Bilirubin Uridine Diphospho-glucuronyltransferase in Rat Liver Microsomes: Genetic Variation and Maturation

Abstract

Extract: Optimal conditions for the in vitro assay of bilirubin uridine diphospho- (UDP) glu-curonyltransferase activity in rat liver microsomes are described. Solvent partitioning was used to separate the conjugated from nonconjugated bilirubin, thus avoiding dependency on the rate of coupling with diazotized sulfanilic acid for the distinction between bilirubin and its conjugated form. The inclusion of uridine diphospho-N-ace-tylglucosamine (UDPNAG) in the reaction mixture permitted the rate of conjugation of bilirubin by fresh rat liver homogenates and microsomes to occur at greater saturation of the available enzyme with the substrates bilirubin and UDP-glucuronic acid. Liver microsomes, isolated in 0.15 M KC1, increased their activity for bilirubin conjugation and decreased their dependency on UDPNAG during the first 10 days of storage at — 15°. Chromatographic separation of the azo pigments of the conjugated bilirubin gave evidence to suggest that bilirubin monoglucuronide was the initial product and bilirubin diglucuronide appeared in increasing amounts in more prolonged incubations. These results suggested that bilirubin monoglucuronide can be intermediate to the formation of bilirubin diglucuronide. Bilirubin UDP-glucuronyltrans-ferase activity in hepatic microsomes of adult homozygous Gunn rats was not demonstrable. In microsomes of heterozygous Gunn rats and normal Wistar and Sprague-Dawley rats bilirubin UDP-glucuronyltransferase activity was found to be 31.0 and 58.0 μg bilirubin conjugated/mg microsomal N/30 min, respectively.
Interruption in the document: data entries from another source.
(** * LS-8 emulator: a shallow embedding of [opcodes.py] and [cpu.py]

    The CPU object of [cpu.py] is a record of its attributes; every method
    and opcode handler is a computation in a state-and-exception monad in
    which a raised exception keeps the mutations made before it, as a
    Python object does.  Integers are [Z]; the masking [& (MAX_MEM - 1)]
    is written out with [Z.land]. *)

From Stdlib Require Import ZArith String Ascii List Lia Bool DecimalString.
From stdpp Require Import base list.

Local Open Scope Z_scope.

(** ** Constants of [opcodes.py] and [cpu.py] *)

Definition BITS : Z := 8.
Definition REGISTERS : Z := 8.
Definition IRET_OPCODE : Z := 19.   (* 0b00010011 *)
Definition ALU_MASK : Z := 32.      (* 0b00100000 *)

Definition MAX_MEM : Z := Z.shiftl 1 BITS.

Definition IM_REG : Z := REGISTERS - 3.
Definition IS_REG : Z := REGISTERS - 2.
Definition SP_REG : Z := REGISTERS - 1.

Definition INTERRUPTS : Z := BITS.
Definition RESERVED : Z := 3.
Definition STACK_BASE : Z := MAX_MEM - INTERRUPTS - RESERVED - 1.
Definition KEY_BUFFER : Z := STACK_BASE.
Definition NULL_INTERRUPT : Z := MAX_MEM - INTERRUPTS - 1.

Definition TIMER_INTERRUPT : Z := 0.
Definition KEYBOARD_INTERRUPT : Z := 1.

(** [v & (MAX_MEM - 1)] *)
Definition mask (v : Z) : Z := Z.land v (MAX_MEM - 1).

(** ** Text produced by the program *)

(** [str(n)] of a Python int. *)
Definition str (n : Z) : string := NilZero.string_of_int (Z.to_int n).

(** [f'{v:08b}'] for a byte. *)
Definition bit_char (v : Z) (i : Z) : string :=
  if Z.testbit v i then "1"%string else "0"%string.

Definition bin8 (v : Z) : string :=
  (bit_char v 7 ++ bit_char v 6 ++ bit_char v 5 ++ bit_char v 4 ++
   bit_char v 3 ++ bit_char v 2 ++ bit_char v 1 ++ bit_char v 0)%string.

Definition newline : string := String (ascii_of_nat 10) EmptyString.

(** [chr(n)]: the code point is kept as the character of the same number. *)
Definition chr (n : Z) : string := String (ascii_of_N (Z.to_N n)) EmptyString.
(** The body of the loop of the constructor over the chains. *)
Definition init_chain_events (chain : list nat) : M unit :=
  last_id <- back chain ;;
  _ <- operator last_id ;;
  modify (fun w => set_events (events_ w ++ [last_id]) w) ;;
  report_stats <- get (fun w => report_stats_ (mode_ w)) ;;
  if negb report_stats then disable_inner_events chain else ret tt.

(** The body of the constructor from [events_.reserve] on. *)
Definition init_events : M unit :=
  chains <- get chains_ ;;
  for_each chains init_chain_events.

Inductive Construction :=
| Constructed (w : AsyncNetBase)
| ConstructorThrows (e : exception)
| ConstructorUndefined.

(** The constructor, for a calling thread that has not selected a stream
    yet.  [success_] is not set before the first [reset]; it starts as
    [true] here.  The executor helper and the tracer are left out. *)
Definition AsyncNetBase_new (F : Flags) (net_def : NetDef) : Construction :=
  match computeExecutionModeFlags F net_def with
  | inl e => ConstructorThrows e
  | inr mode =>
      let nodes := prepareOperatorNodes net_def in
      let execution_chains :=
        if FLAGS_caffe2_net_async_inference_mode F
        then computeGroups nodes else computeChains nodes in
      let chains := map snd execution_chains in
      match
        init_events
          {| operators_ := map fst nodes;
             operator_nodes_ := map snd nodes;
             chains_ := chains;
             chain_nodes_ := prepareChainGraphNodes nodes chains;
             events_ := [];
             num_workers_ :=
               if net_has_num_workers net_def then net_num_workers net_def else (-1)%Z;
             mode_ := mode;
             cpu_pools_ := ∅;
             gpu_pools_ := ∅;
             success_ := true;
             caught_exception_ := None;
             counters_ := [];
             FLAGS := F;
             stream_counters_ := [];
             stream_polls := 0 |}
      with
      | Val _ w => Constructed w
      | Throw e _ => ConstructorThrows e
      | Undefined | Diverges => ConstructorUndefined
      end
  end.

Definition tasksNum : M nat := chains <- get chains_ ;; ret (length chains).

(** [event(task_id)]: the reference it returns is the id of the operator
    that owns the event. *)
Definition event (task_id : nat) : M nat :=
  task <- chain task_id ;;
  last_task_op <- back task ;;
  _ <- operator last_task_op ;;
  ret last_task_op.

Definition read_event (op_id : nat) : M Event :=
  o <- operator op_id ;; ret (op_event o).

Definition query (task_id : nat) : M EventStatus :=
  ev <- event task_id ;;
  e <- read_event ev ;;
  ret (Event_Query e).

Definition children (task_id : nat) : M (list nat) :=
  nodes <- get chain_nodes_ ;;
  task_node <- index nodes task_id ;;
  ret (children_ task_node).

Definition parents (task_id : nat) : M (list nat) :=
  nodes <- get chain_nodes_ ;;
  task_node <- index nodes task_id ;;
  ret (parents_ task_node).

Definition handleRunError : M bool :=
  (if CAFFE2_USE_EXCEPTION_PTR then
     caught <- get caught_exception_ ;;
     match caught with
     | Some e => throw e
     | None => ret tt
     end
   else ret tt) ;;
  get success_.

(** The body of the loop of [reset] over the tasks. *)
Definition reset_task (task_id : nat) : M unit :=
  task_ops <- chain task_id ;;
  first_id <- front task_ops ;;
  nodes <- get operator_nodes_ ;;
  _ <- index nodes first_id ;;
  ps <- parents task_id ;;
  modify (set_operator_nodes
            (<[first_id := {| runtime_parent_count_ := Z.of_nat (length ps);
                              scheduled_ := false |}]> nodes)).

Definition reset : M unit :=
  modify (fun w => set_operators (map ResetEvent (operators_ w)) w) ;;
  n <- tasksNum ;;
  for_each (seq 0 n) reset_task ;;
  modify (set_success true) ;;
  if CAFFE2_USE_EXCEPTION_PTR then modify (set_caught_exception None) else ret tt.

(** [RunAsync], for the [DoRunAsync] of a subclass. *)
Definition RunAsync (DoRunAsync : M bool) : M bool :=
  reset ;; DoRunAsync.

Definition poolGetter (pools : PoolsRef) (device_type device_id pool_size : Z)
    : M (option TaskThreadPool) :=
  m <- get (pools_of pools) ;;
  match m !! device_id ≫= (fun sized => sized !! pool_size) with
  | Some pool => ret (Some pool)
  | None =>
      per_net <- get (fun w => use_per_net_pools_ (mode_ w)) ;;
      match ThreadPoolRegistry_Create (DeviceTypeName device_type) device_id pool_size per_net with
      | Some pool =>
          modify (set_pools pools
                    (<[device_id := <[pool_size := pool]> (default ∅ (m !! device_id))]> m)) ;;
          ret (Some pool)
      | None => ret None
      end
  end.

Definition cpu_types : list Z :=
  [PROTO_CPU; PROTO_MKLDNN; PROTO_IDEEP; PROTO_ONLY_FOR_TEST].

Definition pool (device_option : DeviceOption) : M (option TaskThreadPool) :=
  single <- get (fun w => use_single_pool_ (mode_ w)) ;;
  num_workers <- get num_workers_ ;;
  if single then poolGetter the_cpu_pools PROTO_CPU (-1) num_workers
  else if bool_decide (device_type device_option ∈ cpu_types) then
    numa_node_id <-
      (if has_device_id device_option then
         let numa_node_id := device_id device_option in
         CAFFE_ENFORCE (0 <=? numa_node_id)%Z
           ("Invalid NUMA node id: " +:+ to_string numa_node_id) ;;
         ret numa_node_id
       else ret (-1)%Z) ;;
    max_numa_nodes <- get (fun w => FLAGS_caffe2_net_async_max_numa_nodes (FLAGS w)) ;;
    CAFFE_ENFORCE (numa_node_id <? max_numa_nodes)%Z
      ("Invalid NUMA node id: " +:+ to_string numa_node_id) ;;
    poolGetter the_cpu_pools PROTO_CPU numa_node_id num_workers
  else if (device_type device_option =? PROTO_CUDA)%Z then
    let gpu_id := device_id device_option in
    max_gpus <- get (fun w => FLAGS_caffe2_net_async_max_gpus (FLAGS w)) ;;
    CAFFE_ENFORCE ((0 <=? gpu_id)%Z && (gpu_id <? max_gpus)%Z)
      ("Invalid GPU id: " +:+ to_string gpu_id) ;;
    poolGetter the_gpu_pools PROTO_CUDA gpu_id num_workers
  else
    CAFFE_THROW ("Unsupported device type " +:+ to_string (device_type device_option)).

(** [isStreamFree]: what the device answers changes with time, and
    [stream_polls] counts the questions asked so far. *)
Definition isStreamFree (task_id : nat) (stream_id : Z) : M bool :=
  task <- chain task_id ;;
  last_task_op <- back task ;;
  _ <- operator last_task_op ;;
  n <- get stream_polls ;;
  modify (set_stream_polls (S n)) ;;
  ret (Operator_IsStreamFree last_task_op stream_id n).

(** The body of the [do ... while] of [stream]:
    [stream_id = getStreamCounters().at(gpu_id)++;
     getStreamCounters().at(gpu_id) %= streams_per_gpu_;] *)
Definition next_stream (gpu_id : nat) : M Z :=
  counters <- getStreamCounters ;;
  stream_id <- at_ counters gpu_id ;;
  (if (stream_id <? INT_MAX)%Z then ret tt else undefined) ;;
  streams_per_gpu <- get (fun w => streams_per_gpu_ (mode_ w)) ;;
  (if (streams_per_gpu =? 0)%Z then undefined else ret tt) ;;
  modify (set_stream_counters
            (<[gpu_id := Z.rem (stream_id + 1) streams_per_gpu]> counters)) ;;
  ret stream_id.

Fixpoint stream_loop (fuel : nat) (task_id gpu_id : nat) : M Z :=
  match fuel with
  | O => fun _ => Diverges
  | S fuel' =>
      stream_id <- next_stream gpu_id ;;
      check <- get (fun w => check_stream_status_ (mode_ w)) ;;
      if check then
        free <- isStreamFree task_id stream_id ;;
        if negb free then stream_loop fuel' task_id gpu_id else ret stream_id
      else ret stream_id
  end.

Definition stream (fuel : nat) (task_id : nat) : M Z :=
  ev <- event task_id ;;
  e <- read_event ev ;;
  let device_option := Event_GetDeviceOption e in
  if (device_type device_option =? PROTO_CUDA)%Z then
    let gpu_id := device_id device_option in
    CAFFE_ENFORCE (0 <=? gpu_id)%Z ("Invalid gpu id: " +:+ to_string gpu_id) ;;
    counters <- getStreamCounters ;;
    (if (Z.of_nat (length counters) <=? gpu_id)%Z then
       modify (set_stream_counters (resize (Z.to_nat (gpu_id + 1)) 0%Z counters))
     else ret tt) ;;
    stream_loop fuel task_id (Z.to_nat gpu_id)
  else ret 0%Z.

(** [canSchedule(task_id, status, parent_failed)]: the loop over the
    parents.  [status] is [None] for a null pointer; [parent_failed] is
    [None] for a null pointer and [Some b] for a pointer to a [bool] that
    holds [b].  The result is the value returned and what [parent_failed]
    points to afterwards. *)
Fixpoint canSchedule_parents (first_child_op_id : nat)
    (status : option (list EventStatus)) (parent_failed : option bool)
    (parent_ids : list nat) : M (bool * option bool) :=
  match parent_ids with
  | [] => ret (true, parent_failed)
  | parent_id :: rest =>
      parent_chain <- chain parent_id ;;
      last_parent_op_id <- back parent_chain ;;
      parent_status <-
        match status with
        | Some statuses => at_ statuses parent_id
        | None =>
            last_parent_op <- operator last_parent_op_id ;;
            ret (Event_Query (op_event last_parent_op))
        end ;;
      if bool_decide (parent_status = EVENT_FAILED) then
        ret (false, match parent_failed with Some _ => Some true | None => None end)
      else
        last_parent_op <- operator last_parent_op_id ;;
        first_child_op <- operator first_child_op_id ;;
        let can_schedule :=
          Event_CanSchedule
            (Event_GetType (op_event last_parent_op))
            parent_status
            (Event_GetType (op_event first_child_op))
            (op_supports_async_scheduling first_child_op) in
        if negb can_schedule then ret (false, parent_failed)
        else canSchedule_parents first_child_op_id status parent_failed rest
  end.

Definition canSchedule (task_id : nat) (status : option (list EventStatus))
    (parent_failed : option bool) : M (bool * option bool) :=
  task <- chain task_id ;;
  first_child_op_id <- front task ;;
  parent_ids <- parents task_id ;;
  canSchedule_parents first_child_op_id status parent_failed parent_ids.

(** The overload [canSchedule(parent_id, child_id)]. *)
Definition canSchedule_pair (parent_id child_id : nat) : M bool :=
  parent_event_id <- event parent_id ;;
  parent_event <- read_event parent_event_id ;;
  child <- chain child_id ;;
  first_child_op_id <- front child ;;
  first_child_op <- operator first_child_op_id ;;
  ret (Event_CanSchedule
         (Event_GetType parent_event)
         (Event_Query parent_event)
         (Event_GetType (op_event first_child_op))
         (op_supports_async_scheduling first_child_op)).

Definition getParentCount (child_id : nat) : M Z :=
  child_ops <- chain child_id ;;
  first_id <- front child_ops ;;
  nodes <- get operator_nodes_ ;;
  child_node <- index nodes first_id ;;
  ret (runtime_parent_count_ child_node).

Definition updateParentCount (child_id : nat) : M Z :=
  child_ops <- chain child_id ;;
  first_id <- front child_ops ;;
  nodes <- get operator_nodes_ ;;
  child_node <- index nodes first_id ;;
  let parent_count := wrap_int (runtime_parent_count_ child_node - 1) in
  modify (set_operator_nodes
            (<[first_id := {| runtime_parent_count_ := parent_count;
                              scheduled_ := scheduled_ child_node |}]> nodes)) ;;
  CAFFE_ENFORCE (0 <=? parent_count)%Z "" ;;
  ret parent_count.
Measurements in developing rats indicated that the maturation in enzyme activity occurred by at least two distinct means: increase of specific activity of the microsomes, and an increase in the content of microsomes per gram of liver (Table IV). Speculation: A method for quantitative measurement of bilirubin UDP-glucuronyltransferase activity applicable to samples obtained by needle biopsy has been needed. The method described in this report meets this need and may permit more precise differential diagnosis of retention jaundice of infancy and childhood and especially the “physiologic” jaundice of the newborn.